[Saved entries]
........

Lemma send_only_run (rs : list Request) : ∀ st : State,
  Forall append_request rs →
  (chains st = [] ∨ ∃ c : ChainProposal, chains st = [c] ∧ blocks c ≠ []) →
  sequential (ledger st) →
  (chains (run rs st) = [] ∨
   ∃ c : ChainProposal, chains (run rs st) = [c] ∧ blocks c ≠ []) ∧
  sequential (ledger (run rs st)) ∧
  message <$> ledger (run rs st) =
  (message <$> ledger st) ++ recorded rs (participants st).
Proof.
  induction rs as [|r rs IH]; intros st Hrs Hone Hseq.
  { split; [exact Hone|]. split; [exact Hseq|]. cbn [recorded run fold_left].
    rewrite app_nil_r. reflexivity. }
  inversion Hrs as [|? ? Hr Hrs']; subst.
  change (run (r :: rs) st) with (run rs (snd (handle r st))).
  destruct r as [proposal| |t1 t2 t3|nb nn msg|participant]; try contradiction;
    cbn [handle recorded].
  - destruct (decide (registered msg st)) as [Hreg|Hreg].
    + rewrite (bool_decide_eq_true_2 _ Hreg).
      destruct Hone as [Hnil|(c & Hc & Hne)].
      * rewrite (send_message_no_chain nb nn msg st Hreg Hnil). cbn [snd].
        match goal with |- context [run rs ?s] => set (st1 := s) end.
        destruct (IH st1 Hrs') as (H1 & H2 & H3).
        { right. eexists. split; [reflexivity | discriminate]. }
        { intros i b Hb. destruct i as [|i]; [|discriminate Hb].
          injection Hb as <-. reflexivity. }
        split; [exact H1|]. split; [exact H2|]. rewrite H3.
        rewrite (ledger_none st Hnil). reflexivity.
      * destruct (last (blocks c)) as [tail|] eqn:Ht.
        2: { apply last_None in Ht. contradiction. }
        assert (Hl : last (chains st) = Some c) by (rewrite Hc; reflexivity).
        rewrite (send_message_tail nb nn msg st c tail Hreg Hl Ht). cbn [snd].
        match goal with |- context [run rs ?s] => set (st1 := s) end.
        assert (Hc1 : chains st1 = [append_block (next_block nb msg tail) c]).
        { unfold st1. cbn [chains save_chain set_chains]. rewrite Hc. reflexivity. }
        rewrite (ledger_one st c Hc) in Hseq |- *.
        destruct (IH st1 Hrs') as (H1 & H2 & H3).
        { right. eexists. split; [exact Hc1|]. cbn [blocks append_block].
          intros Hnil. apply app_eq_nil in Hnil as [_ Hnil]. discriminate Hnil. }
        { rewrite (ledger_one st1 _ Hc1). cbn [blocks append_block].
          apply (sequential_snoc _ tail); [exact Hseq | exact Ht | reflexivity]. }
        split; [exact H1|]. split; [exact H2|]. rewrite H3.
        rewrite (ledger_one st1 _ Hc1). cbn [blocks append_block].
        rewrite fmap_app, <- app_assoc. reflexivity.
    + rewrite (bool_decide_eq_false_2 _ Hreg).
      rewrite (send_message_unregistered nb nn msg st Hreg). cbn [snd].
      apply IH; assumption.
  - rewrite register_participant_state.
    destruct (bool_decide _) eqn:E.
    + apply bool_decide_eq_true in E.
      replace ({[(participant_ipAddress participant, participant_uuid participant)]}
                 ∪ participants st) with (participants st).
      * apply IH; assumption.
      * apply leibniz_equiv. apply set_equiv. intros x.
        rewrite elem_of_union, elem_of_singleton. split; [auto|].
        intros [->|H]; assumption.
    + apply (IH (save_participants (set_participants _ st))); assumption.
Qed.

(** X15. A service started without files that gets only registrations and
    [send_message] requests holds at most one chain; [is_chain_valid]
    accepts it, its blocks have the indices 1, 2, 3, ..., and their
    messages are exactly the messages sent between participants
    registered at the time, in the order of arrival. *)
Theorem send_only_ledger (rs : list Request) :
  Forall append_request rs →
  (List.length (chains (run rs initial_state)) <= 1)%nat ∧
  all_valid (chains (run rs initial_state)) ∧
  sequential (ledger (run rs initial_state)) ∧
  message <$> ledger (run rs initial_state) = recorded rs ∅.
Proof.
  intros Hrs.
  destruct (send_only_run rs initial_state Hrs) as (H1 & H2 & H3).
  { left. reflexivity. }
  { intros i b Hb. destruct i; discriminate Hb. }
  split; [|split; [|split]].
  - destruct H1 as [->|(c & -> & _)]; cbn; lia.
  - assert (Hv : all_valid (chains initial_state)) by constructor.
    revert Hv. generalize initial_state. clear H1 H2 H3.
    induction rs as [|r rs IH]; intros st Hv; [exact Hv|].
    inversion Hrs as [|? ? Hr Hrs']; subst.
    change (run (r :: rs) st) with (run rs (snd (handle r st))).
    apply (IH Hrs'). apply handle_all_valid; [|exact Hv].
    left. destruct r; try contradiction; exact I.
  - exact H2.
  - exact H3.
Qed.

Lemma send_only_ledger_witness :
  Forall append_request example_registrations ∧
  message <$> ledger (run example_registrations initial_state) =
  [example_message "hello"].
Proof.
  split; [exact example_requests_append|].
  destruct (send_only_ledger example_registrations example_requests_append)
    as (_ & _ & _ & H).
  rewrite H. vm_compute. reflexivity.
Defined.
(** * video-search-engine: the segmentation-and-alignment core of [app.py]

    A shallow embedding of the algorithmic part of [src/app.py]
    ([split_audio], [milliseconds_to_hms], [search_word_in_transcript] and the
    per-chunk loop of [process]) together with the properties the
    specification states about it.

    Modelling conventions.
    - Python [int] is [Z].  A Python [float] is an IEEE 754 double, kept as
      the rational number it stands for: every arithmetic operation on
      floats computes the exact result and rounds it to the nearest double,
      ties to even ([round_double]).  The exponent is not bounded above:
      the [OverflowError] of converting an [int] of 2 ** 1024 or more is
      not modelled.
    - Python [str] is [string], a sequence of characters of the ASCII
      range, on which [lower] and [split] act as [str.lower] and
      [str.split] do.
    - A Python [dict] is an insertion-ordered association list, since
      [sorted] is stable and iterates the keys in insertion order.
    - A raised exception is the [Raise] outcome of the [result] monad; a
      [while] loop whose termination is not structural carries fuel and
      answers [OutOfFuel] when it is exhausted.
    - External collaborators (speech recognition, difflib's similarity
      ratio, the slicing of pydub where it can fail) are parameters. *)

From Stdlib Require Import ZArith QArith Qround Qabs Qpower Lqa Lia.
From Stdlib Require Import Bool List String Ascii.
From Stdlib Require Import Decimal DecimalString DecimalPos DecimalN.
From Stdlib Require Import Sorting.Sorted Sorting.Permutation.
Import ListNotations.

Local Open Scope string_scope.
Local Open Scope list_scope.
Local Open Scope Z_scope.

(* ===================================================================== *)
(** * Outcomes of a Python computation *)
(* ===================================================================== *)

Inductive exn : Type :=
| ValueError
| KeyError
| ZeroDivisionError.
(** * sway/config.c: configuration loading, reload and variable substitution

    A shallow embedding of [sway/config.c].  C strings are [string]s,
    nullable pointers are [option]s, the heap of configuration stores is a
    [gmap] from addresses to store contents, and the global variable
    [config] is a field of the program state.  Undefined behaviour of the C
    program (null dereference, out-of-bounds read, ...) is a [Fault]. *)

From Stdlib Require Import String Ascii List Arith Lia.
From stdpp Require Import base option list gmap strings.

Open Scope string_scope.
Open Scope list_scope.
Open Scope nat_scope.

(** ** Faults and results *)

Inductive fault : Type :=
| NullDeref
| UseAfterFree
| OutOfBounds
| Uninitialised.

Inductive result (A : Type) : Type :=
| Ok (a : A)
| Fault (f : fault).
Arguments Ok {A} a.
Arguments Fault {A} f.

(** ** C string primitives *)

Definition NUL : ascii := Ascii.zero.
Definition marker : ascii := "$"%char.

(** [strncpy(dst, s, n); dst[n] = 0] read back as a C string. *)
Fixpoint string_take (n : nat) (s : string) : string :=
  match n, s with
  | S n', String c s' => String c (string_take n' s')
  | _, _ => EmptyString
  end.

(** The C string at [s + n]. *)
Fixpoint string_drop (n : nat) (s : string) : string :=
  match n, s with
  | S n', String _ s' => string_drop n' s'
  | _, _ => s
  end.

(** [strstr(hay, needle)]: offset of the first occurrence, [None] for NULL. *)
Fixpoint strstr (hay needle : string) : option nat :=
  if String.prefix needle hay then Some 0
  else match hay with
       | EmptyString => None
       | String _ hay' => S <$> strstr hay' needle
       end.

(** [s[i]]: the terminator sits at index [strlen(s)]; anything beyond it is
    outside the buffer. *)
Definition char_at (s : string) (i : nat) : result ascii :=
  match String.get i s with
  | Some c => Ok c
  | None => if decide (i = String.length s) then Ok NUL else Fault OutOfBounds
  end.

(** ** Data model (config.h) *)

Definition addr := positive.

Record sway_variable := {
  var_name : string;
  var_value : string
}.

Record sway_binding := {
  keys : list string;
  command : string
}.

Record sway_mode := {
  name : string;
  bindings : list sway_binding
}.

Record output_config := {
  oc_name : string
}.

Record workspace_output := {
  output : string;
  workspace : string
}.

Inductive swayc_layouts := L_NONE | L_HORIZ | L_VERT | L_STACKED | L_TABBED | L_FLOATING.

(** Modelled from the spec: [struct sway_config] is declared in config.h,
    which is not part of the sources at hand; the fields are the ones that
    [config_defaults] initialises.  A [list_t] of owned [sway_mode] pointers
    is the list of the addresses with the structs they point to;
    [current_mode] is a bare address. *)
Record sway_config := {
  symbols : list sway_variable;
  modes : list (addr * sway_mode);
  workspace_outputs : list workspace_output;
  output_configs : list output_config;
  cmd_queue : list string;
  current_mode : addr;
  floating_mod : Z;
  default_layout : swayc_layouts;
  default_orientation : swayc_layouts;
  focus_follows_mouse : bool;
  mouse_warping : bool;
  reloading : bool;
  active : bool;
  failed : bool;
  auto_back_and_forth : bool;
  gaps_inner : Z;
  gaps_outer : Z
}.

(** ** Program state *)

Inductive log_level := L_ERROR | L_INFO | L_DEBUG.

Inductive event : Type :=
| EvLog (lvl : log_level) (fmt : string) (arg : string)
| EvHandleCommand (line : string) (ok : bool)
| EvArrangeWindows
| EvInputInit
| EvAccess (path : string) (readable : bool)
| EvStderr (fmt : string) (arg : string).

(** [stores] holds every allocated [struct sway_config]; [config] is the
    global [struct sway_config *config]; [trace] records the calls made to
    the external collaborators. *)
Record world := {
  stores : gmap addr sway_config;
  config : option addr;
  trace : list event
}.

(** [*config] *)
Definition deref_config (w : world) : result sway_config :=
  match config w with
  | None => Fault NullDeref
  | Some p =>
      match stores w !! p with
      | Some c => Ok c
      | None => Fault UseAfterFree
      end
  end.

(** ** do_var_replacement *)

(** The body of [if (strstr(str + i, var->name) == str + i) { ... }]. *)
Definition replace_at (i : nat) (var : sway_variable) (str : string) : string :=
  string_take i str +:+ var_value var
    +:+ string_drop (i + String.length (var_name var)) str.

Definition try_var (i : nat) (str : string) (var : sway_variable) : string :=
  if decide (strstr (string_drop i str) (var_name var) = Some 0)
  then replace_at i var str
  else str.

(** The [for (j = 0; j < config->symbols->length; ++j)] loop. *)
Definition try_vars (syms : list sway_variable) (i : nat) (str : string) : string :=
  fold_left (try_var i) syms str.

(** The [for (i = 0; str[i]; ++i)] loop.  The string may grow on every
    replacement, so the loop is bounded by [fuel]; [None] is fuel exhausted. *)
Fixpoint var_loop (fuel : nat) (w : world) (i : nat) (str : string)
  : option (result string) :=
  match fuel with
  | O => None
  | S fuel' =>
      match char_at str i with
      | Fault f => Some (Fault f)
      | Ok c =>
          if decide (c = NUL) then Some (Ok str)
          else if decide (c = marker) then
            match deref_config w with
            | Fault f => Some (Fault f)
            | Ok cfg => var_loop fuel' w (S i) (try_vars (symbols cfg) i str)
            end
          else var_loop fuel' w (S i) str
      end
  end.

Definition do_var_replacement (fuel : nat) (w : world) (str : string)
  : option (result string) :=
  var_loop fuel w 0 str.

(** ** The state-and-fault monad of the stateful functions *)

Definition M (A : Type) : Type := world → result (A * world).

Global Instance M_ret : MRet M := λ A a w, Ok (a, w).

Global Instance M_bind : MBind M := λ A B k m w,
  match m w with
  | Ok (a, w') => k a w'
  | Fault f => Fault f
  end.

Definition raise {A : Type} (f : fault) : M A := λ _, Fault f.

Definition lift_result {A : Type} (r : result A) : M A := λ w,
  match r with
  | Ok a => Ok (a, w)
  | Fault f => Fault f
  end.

........

What you are asked to do: Every line above in which the word "induction" occurs is to be copied.

Output of the task:
  induction rs as [|r rs IH]; intros st Hrs Hone Hseq.
    induction rs as [|r rs IH]; intros st Hv; [exact Hv|].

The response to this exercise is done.